1. The last Kingmaker album wasn't distributed in the states and you seemed to
just one day not exist as a band. What happened to Kingmaker?
The 'what happened to Kingmaker' has two main sides to it. One is professional the
other personal. Professionally I trace it back to the nightmare experience we had
with the second album. The first album was on the whole peachy and left us feeling
confident and ready to take on the oyster of a world. We recorded album no. 2 and
had it all finished and were pretty pleased with it and it felt good releasing Armchair
Anarchist, bitchin' single with two bitchin' b-sides. Record co were a bit reticent
but couldn't say anything coz we hadn't put a foot, nay, a toe wrong up until this
point. Then week of release it got to number 49 or 47 or around there and they called
an emergency meeting and informed us they were unwilling to release the album without
a top forty single preceeding it so they insisted we recorded some new songs. They
became fuckheads over night and took the opportunity to do some things they had wanted
to do from the start, let me explain, from the start we had independent radio promoters
and press and they hated it coz it cost them money and they had pluggers and press
in house but they were shit so we kept ours on until that incident. It was at times
like that we discovered what unmitigated wankers the suits could be and also how
they will make your life hell in an instant coz they got the dough. The fragile egos
that run these institutions have to be experienced to be believed and their scheming
makes Machiavelli look like the Milky Bar kid. Anyway, I digress, so we recorded
some new songs and decided on Ten Years Asleep as the new single when they announced
they were gonna format all singles. I dunno if you have that over state-side but
it basically means there would be different b-sides on the 12 inch(2), cassette(1),
CD 1 and CD 2 (3 on each). So if the album has say 13 songs on it and with three
singles that means you gonna need 40 songs. 40 fucking songs! So the work load is
near impossible and plus the fans get ripped left, right and centre to boot. What
was also happening was that you did songs for the album and then b-sides but really
fucking excellent songs were ending up tucked away third song on CD 2 and no-one
heard them. By the time we got to our last album we decided that we wanted to all
40 songs up front and pick the best for the album but this meant we needed to take
a long time out to write and record. A year and a half it took us. In that time Brit
pop really happened and blew us out of the water. By the time we got to releasing
In The Best Possible Taste we knew we were well past our sell-by date and I didn't
want to keep playing and playing scaling down to smaller and smaller clubs, I found
it a depressing notion.
On a personal level, for the three months leading up to the Best Possible album tour
I had elected to co-manage the band as one of our managers had legged it this meant
going to all those friggin' meetings and dealing with the suited scum face to face.

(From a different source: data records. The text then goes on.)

Definition test_sanity : M unit :=
  s <- self ;;
  (if negb (existsb (String.eqb (bc s)) _valid_bc)
   then raise (ValueError "invalid boundary condition: ") else ret tt) ;;
  l <- L ;;
  (if negb (Z.of_nat (List.length (_B s)) =? l)%Z
   then raise (ValueError "wrong len of self._B") else ret tt) ;;
  (if negb (Z.of_nat (List.length (_S s)) =? l + 1)%Z
   then raise (ValueError "wrong len of self._S") else ret tt) ;;
  for_each (enumerate (_B s))
    (fun '(i, B) =>
       a <- as_npc B ;;
       (if negb (forallb (has_label a) ["vL"; "vR"; "p"])
        then raise (ValueError "B has wrong labels ") else ret tt) ;;
       lift (array_test_sanity a) ;;
       Si <- lift (py_getitem (_S s) i) ;;
       shi <- obj_shape Si ;;
       dL <- lift (py_getitem shi (-1)) ;;
       legL <- lift (get_leg a (AxLabel "vL")) ;;
       (if negb (dL =? ind_len legL)%nat
        then raise (ValueError
               "shape of B incompatible with len of singular values")
        else
          Sj <- lift (py_getitem (_S s) (i + 1)) ;;
          shj <- obj_shape Sj ;;
          dR <- lift (py_getitem shj 0) ;;
          legR <- lift (get_leg a (AxLabel "vR")) ;;
          if negb (dR =? ind_len legR)%nat
          then raise (ValueError
                 "shape of B incompatible with len of singular values")
          else ret tt) ;;
       fin <- finite ;;
       if negb fin || (i + 1 <? l)%Z then
         j <- lift (py_mod (i + 1) l) ;;
         B2 <- lift (py_getitem (_B s) j) ;;
         legR <- lift (get_leg a (AxLabel "vR")) ;;
         a2 <- as_npc B2 ;;
         legL2 <- lift (get_leg a2 (AxLabel "vL")) ;;
         lift (test_contractible legR legL2)
       else ret tt) ;;
  (if (bc s =? "finite")%string then
     S0 <- lift (py_getitem (_S s) 0) ;;
     n0 <- obj_len S0 ;;
     if negb (n0 =? 1)%Z
     then raise (ValueError "non-trivial outer bonds for finite MPS")
     else
       S1 <- lift (py_getitem (_S s) (-1)) ;;
       n1 <- obj_len S1 ;;
       if negb (n1 =? 1)%Z
       then raise (ValueError "non-trivial outer bonds for finite MPS")
       else ret tt
   else if (bc s =? "infinite")%string then
     SL <- lift (py_getitem (_S s) l) ;;
     S0 <- lift (py_getitem (_S s) 0) ;;
     ne <- py_any_ne SL S0 ;;
     if ne then raise (ValueError "iMPS with S[0] != S[L]") else ret tt
   else ret tt) ;;
  assert (Z.of_nat (List.length (form s)) =? l)%Z.
  (* the remaining assertions, that each form tag other than [None] is a
     tuple of length two, hold by the type of [form_tag]. *)

Definition __init__ (sites_ : list Site) (Bs : list (option ref))
    (SVs : list sv_arg) (bc_ : string) (form_ : form_arg) : M unit :=
  set_self (with_sites sites_) ;;
  s <- self ;;
  site0 <- lift (py_getitem (sites s) 0) ;;
  set_self (with_chinfo (leg_chinfo (leg site0))) ;;
  (* [B.dtype for B in Bs]: every entry must be an array *)
  Bs <- mapM (fun b => match b with
                       | Some r => ret r
                       | None => raise AttributeError
                       end) Bs ;;
  fl <- _parse_form form_ ;;
  set_self (with_form fl) ;;
  set_self (with_bc bc_) ;;
  (* make copies of Bs and SVs *)
  Bc <- mapM astype_copy Bs ;;
  set_self (with_B Bc) ;;
  l <- L ;;
  set_self (with_S (repeat None (Z.to_nat (l + 1)))) ;;
  l <- L ;;
  nb <- nontrivial_bonds ;;
  bonds <- lift (slice_range (l + 1) nb) ;;
  for_each bonds
    (fun i =>
       sv <- lift (py_getitem SVs i) ;;
       r <- np_array sv ;;
       s <- self ;;
       S1 <- lift (py_setitem (_S s) i (Some r)) ;;
       set_self (with_S S1)) ;;
  s <- self ;;
  (if (bc s =? "infinite")%string then
     S0 <- lift (py_getitem (_S s) 0) ;;
     S1 <- lift (py_setitem (_S s) (-1) S0) ;;
     set_self (with_S S1)
   else if (bc s =? "finite")%string then
     one <- np_ones1 ;;
     S1 <- lift (py_setitem (_S s) 0 (Some one)) ;;
     set_self (with_S S1) ;;
     s <- self ;;
     S2 <- lift (py_setitem (_S s) (-1) (Some one)) ;;
     set_self (with_S S2)
   else ret tt) ;;
  test_sanity.

(** The [ops] argument of [expectation_value]: operators are given by name
    or as arrays, one or a list of them. *)
Inductive op_spec : Type :=
| OpName (s : string)
| OpArray (r : ref).

Inductive ops_arg : Type :=
| OpsOne (o : op_spec)
| OpsList (l : list op_spec).

(** Modelled from the spec: [lookupOperator(name)] of a site. *)
Fixpoint get_op (tbl : list (string * ref)) (name : string) : outcome ref :=
  match tbl with
  | [] => Raise AttributeError
  | (k, r) :: tbl' => if (k =? name)%string then Ok r else get_op tbl' name
  end.

Definition npc_inner (a b : ref) (axesA axesB : list axis) : M R :=
  x <- as_npc a ;;
  y <- as_npc b ;;
  lift (inner x y axesA axesB).

Definition expectation_value (ops : ops_arg) (sites_ : option (list Z))
    (axes : option (list string * list string)) : M ref :=
  (* to_iterable; a single npc.Array is wrapped manually *)
  let ops := match ops with OpsOne o => [o] | OpsList l => l end in
  op0 <- lift (py_getitem ops 0) ;;
  n <- match op0 with
       | OpName _ => ret 1%Z
       | OpArray r => a <- as_npc r ;; ret (Z.of_nat (rank a) / 2)%Z
       end ;;
  let L_ops := Z.of_nat (List.length ops) in
  l <- L ;;
  sites_ <- match sites_ with
            | Some ss => ret ss
            | None =>
                fin <- finite ;;
                if fin then ret (py_range 0 (l - (n - 1)))
                else ret (py_range 0 l)
            end ;;
  let p_labels := map (fun j => ("p" ++ str_of_Z j)%string) (py_range 0 n) in
  let th_labels := ["vL"; "vR"] ++ p_labels in
  let axes := match axes with
              | Some ax => ax
              | None => (p_labels, map (fun lbl => (lbl ++ "*")%string) p_labels)
              end in
  let '(axes_p, axes_pstar) := axes in
  (if negb (Z.of_nat (List.length axes_p) =? n)%Z
      || negb (Z.of_nat (List.length axes_pstar) =? n)%Z
   then
     (* raise ValueError("Len of axes does not match operator n=" + len(n)):
        building the message takes [len] of the int [n] *)
     raise TypeError
   else ret tt) ;;
  let vLvR_axes_p := ["vL"; "vR"] ++ axes_p in
  E <- for_fold sites_ []
         (fun E i =>
            k <- lift (py_mod i L_ops) ;;
            op <- lift (py_getitem ops k) ;;
            op <- match op with
                  | OpName name =>
                      s <- self ;;
                      site <- lift (py_getitem (sites s) i) ;;
                      lift (get_op (site_ops site) name)
                  | OpArray r => ret r
                  end ;;
            theta <- get_theta i n default_cutoff 1 1 ;;
            C <- npc_tensordot op theta (map AxLabel axes_pstar)
                                        (map AxLabel p_labels) ;;
            e <- npc_inner theta C (map AxLabel th_labels)
                                   (map AxLabel vLvR_axes_p) ;;
            ret (E ++ [e])) ;;
  alloc (NdArray (Nd1 E)).           (* np.array(E) *)

(** Modelled from the spec: the remaining operations of the tensor backend
    used by the dense-tensor factory ([transpose], [addTrivialLeg],
    [combineLegs], [splitLegs], [svd]); numerical kernels, kept abstract. *)
Variable transpose : Array -> list string -> outcome Array.
Variable add_trivial_leg : Array -> Z -> string -> Z -> outcome Array.
Variable combine_legs : Array -> list axis -> outcome Array.
Variable split_legs : Array -> Z -> outcome Array.
Variable svd : Array -> bool -> R -> outcome (Array * ndarray * Array).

What was i thinking? It was getting to the point where it was getting to me and i
woke up day after day deeply depressed. It didn't go away and in the end i said to
myself that if i really was that unhappy then i shouldn't just stick for the money
coz we weren't particularly rolling in it and this shit is really needs 110%. So
the day after the last tour date i went in and announced to the MD and a few others
that i wasn't willing to go on. They wanted to keep me on as a solo but i said,'no,
you are hard of hearing, i said i never want to work with you lot ever again, you
have systematically killed my deepest love of music that i have been nurturing since
the age of six and i hate you for it.' They said,'ahhhh, you're tired, we'll ring
you next week and you can maybe do some demos....' I left the building and relief
i experienced was so powerful and emotional i was ready to fly, I tells ya', the
thought of never having to deal with those brains-not-fit-for-dog-food was deeply
liberating I felt like a space shuttle pilot who'd just passed his driving test.
2. What's happened since?
For a year after that i went into hiding. I had two grand in my pocket so i hightailed
it down to London and just hid until my recording contract had officially expired.

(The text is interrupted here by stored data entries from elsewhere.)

(** The body of the outer [try]. *)
Definition pipeline (ext : Externals) (chatbotConfig : Config)
    (session : Session) (userInput : string) : Run :=
  let lang_ := detectLanguage ext chatbotConfig userInput in
  let tokenizerType := str_or (tokenizer (settings chatbotConfig)) "WordTokenizer" in
  match natural ext tokenizerType with
  | None => None
  | Some tokenize =>
      let tokens := tokenize (toLowerCase userInput) in
      let foundEntities := recognizeEntities chatbotConfig tokens in
      let bestMatch := findBestMatch ext chatbotConfig session lang_ userInput in
      match bestMatch with
      | Some r =>
          if accepted chatbotConfig bestMatch
          then answerLocally ext session lang_ userInput foundEntities r
          else fallbackChain ext chatbotConfig session lang_ userInput
      | None => fallbackChain ext chatbotConfig session lang_ userInput
      end
  end.

Definition badRequest : Response :=
  {| status := 400;
     body := [("error",
               VStr "Parameter 'q' (pertanyaan) dan 'sessionId' harus ada.")] |}.

Definition serverError : Response :=
  {| status := 500;
     body := [("error",
               VStr "Waduh, ada yang error di server nih. Coba lagi nanti ya.")] |}.

Definition newSession : Session := {| history := []; context := None |}.

(** [app.get('/chat', ...)]: the response sent, if any, and the conversation
    memory afterwards.  The map holds the sessions, the own properties of
    [conversationMemory]; what a lookup finds in [Object.prototype] is set
    apart in [Ids]. *)
Definition chat (ext : Externals) (chatbotConfig : Config)
    (conversationMemory : gmap string Session) (req : Request)
  : option Response * gmap string Session :=
  match query_q req, query_sessionId req with
  | Some userInput, Some sessionId =>
      if String.eqb userInput "" || String.eqb sessionId ""
      then (Some badRequest, conversationMemory)
      else
        let memory :=
          match conversationMemory !! sessionId with
          | Some _ => conversationMemory
          | None => <[sessionId := newSession]> conversationMemory
          end in
        let session := default newSession (memory !! sessionId) in
        match pipeline ext chatbotConfig session userInput with
        | Some (resp, session') => (resp, <[sessionId := session']> memory)
        | None => (Some serverError, memory)
        end
  | _, _ => (Some badRequest, conversationMemory)
  end.

(** The session the handler works on: the stored one, or a fresh one. *)
Definition sessionOf (conversationMemory : gmap string Session)
    (sessionId : string) : Session :=
  default newSession (conversationMemory !! sessionId).

(** A request that carries both parameters. *)
Definition validRequest (req : Request) (userInput sessionId : string) : Prop :=
  query_q req = Some userInput /\ query_sessionId req = Some sessionId /\
  userInput <> "" /\ sessionId <> "".

(** The tokenizer the settings select, when it can be constructed. *)
Definition tokenizerOf (ext : Externals) (chatbotConfig : Config)
  : option (string -> list string) :=
  natural ext (str_or (tokenizer (settings chatbotConfig)) "WordTokenizer").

I didn't particularly know it but i was having a breakdownus nervosus, deeply depressed
and never wanting to touch the guitar again. It took afair while but then music started
to take hold of my life once again. I started hearing music differently and was making
low key soundtrack stuff and slowly began building up a sound. It was then Justine
offered me a place to live and i moved in and we started writing together and i was
doing my own stuff as well. Some music I've found a home for on pornographic film
soundtracks under the marvellous name 'Strappadictomy' and other stuff i have kept
back for myself and am putting shit together as we speak. I joined a Samba band and
have not decided the full shape of things to come but i'll keep it low key for the
time being and just try and avoid all the wank that killed it for me before. Wish
me luck.
3. Was Kingmaker's break-up hard? What regrets do you have about the Kingmaker
period of your life?
The break up was hard and it wasn't. Thing is, when you're in a band you just think
you're gonna be like the Stones and be going until fifty but the record company and
press were being such major fuckers that the fact my boyhood dream was being shot
down in flames paled in comparison. Once i was used to that the decision was easy
because i'd had three months of bleak mornings and sleepless nights that it became
untenable. I know we made some big mistakes but have no regrets and am proud of what
i did. At nineteen i had signed a record deal and just wanted to make my life exciting
and get out of the dreamy little village i lived in and see some things and miss
the 9-5 life and institutional life of education and i did that when all around were
telling me to keep it real and forget this crazy rainbow chasing. So fuck them.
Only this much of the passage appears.